Message ID | 20241004163155.3493183-2-jeffxu@google.com (mailing list archive) |
---|---|
State | New |
Headers | show |
Series | seal system mappings | expand |
On 10/04, jeffxu@chromium.org wrote: > > It is important to note that the CHECKPOINT_RESTORE feature (CRIU) may > alter the mapping of vdso, vvar, and sigpage during restore > operations. Consequently, this feature cannot be universally enabled > across all systems. Can't review. But as for uprobes, I'd prefer a simpler patch which doesn't need the new CONFIG_ and/or kernel boot options, something like the patch below. And I don't really like the fact that this patch changes the behaviour of the "generic" _install_special_mapping() helper, but I won't argue.

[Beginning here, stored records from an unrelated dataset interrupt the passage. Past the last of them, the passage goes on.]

Lemma crash_ok_app d off l ip ws d1 ip1 ws2 d2 ip2 (j j2 : nat) :
  let d1' := apply_writes d ws in
  crash_ok d off l ip ws → written sb off (take j l) d ip d1' ip1 → size_ok ip1 → size_ok ip2 → d1 = d1' →
  written sb off (take j2 l) d ip d2 ip2 →
  (∀ ws1, ws1 `prefix_of` ws2 → recovers_to (sb_logstart sb) (apply_writes d1 ws1) d1 ∨ recovers_to (sb_logstart sb) (apply_writes d1 ws1) d2) →
  crash_ok d off l ip (ws ++ ws2).
Proof.
  intros d1' Hc Hw1 Hz1 Hz2 -> Hw2 Hr ws1 Hp. apply prefix_app_cases in Hp as [Hp|(k & -> & Hp)]; [by apply Hc|].
  rewrite apply_writes_app. destruct (Hr k Hp) as [H|H]; [by exists j, d1', ip1|by exists j2, d2, ip2].
Qed.

Lemma holds_at_user R addr l (i n : nat) :
  holds_at p T R (P_user addr) l → (i + n ≤ length l)%nat →
  holds_at p T R (P_user (u64 (addr + Z.of_nat i))) (take n (drop i l)).
Proof.
  cbn. intros (Hm & Ha & Hlt & Hv) Hi. rewrite length_take, length_drop. rewrite u64_id by lia. split_and!; [done|lia|lia|].
  intros k Hk. rewrite lookup_take_lt, lookup_drop, <-Hv by lia. f_equal. lia.
Qed.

Oleg. --- a/include/linux/mm.h +++ b/include/linux/mm.h @@ -430,6 +430,8 @@ extern unsigned int kobjsize(const void *objp); #ifdef CONFIG_64BIT /* VM is sealed, in vm_flags */ #define VM_SEALED _BITUL(63) +#else +#define VM_SEALED 0 #endif /* Bits set in the VMA until the stack is in its final location */ diff --git a/kernel/events/uprobes.c b/kernel/events/uprobes.c index 40ecab0971ff..388373c11593 100644 --- a/kernel/events/uprobes.c +++ b/kernel/events/uprobes.c @@ -1510,7 +1510,7 @@ static int xol_add_vma(struct mm_struct *mm, struct xol_area *area) } vma = _install_special_mapping(mm, area->vaddr, PAGE_SIZE, - VM_EXEC|VM_MAYEXEC|VM_DONTCOPY|VM_IO, + VM_EXEC|VM_MAYEXEC|VM_DONTCOPY|VM_IO|VM_SEALED, &xol_mapping); if (IS_ERR(vma)) { ret = PTR_ERR(vma);
Sorry for the noise, forgot to mention... On 10/04, jeffxu@chromium.org wrote: > > --- a/Documentation/admin-guide/kernel-parameters.txt > +++ b/Documentation/admin-guide/kernel-parameters.txt > @@ -1535,6 +1535,15 @@ > Permit 'security.evm' to be updated regardless of > current integrity status. > > + exec.seal_system_mappings = [KNL] > + Format: { never | always } > + Seal system mappings: vdso, vvar, sigpage, uprobes, > + vsyscall. > + This overwrites KCONFIG CONFIG_SEAL_SYSTEM_MAPPINGS_* > + - 'never': never seal system mappings. > + - 'always': always seal system mappings. > + If not specified or invalid, default is the KCONFIG value. perhaps the documentation should also mention that this new parameter has no effect if CONFIG_64BIT=n. Oleg.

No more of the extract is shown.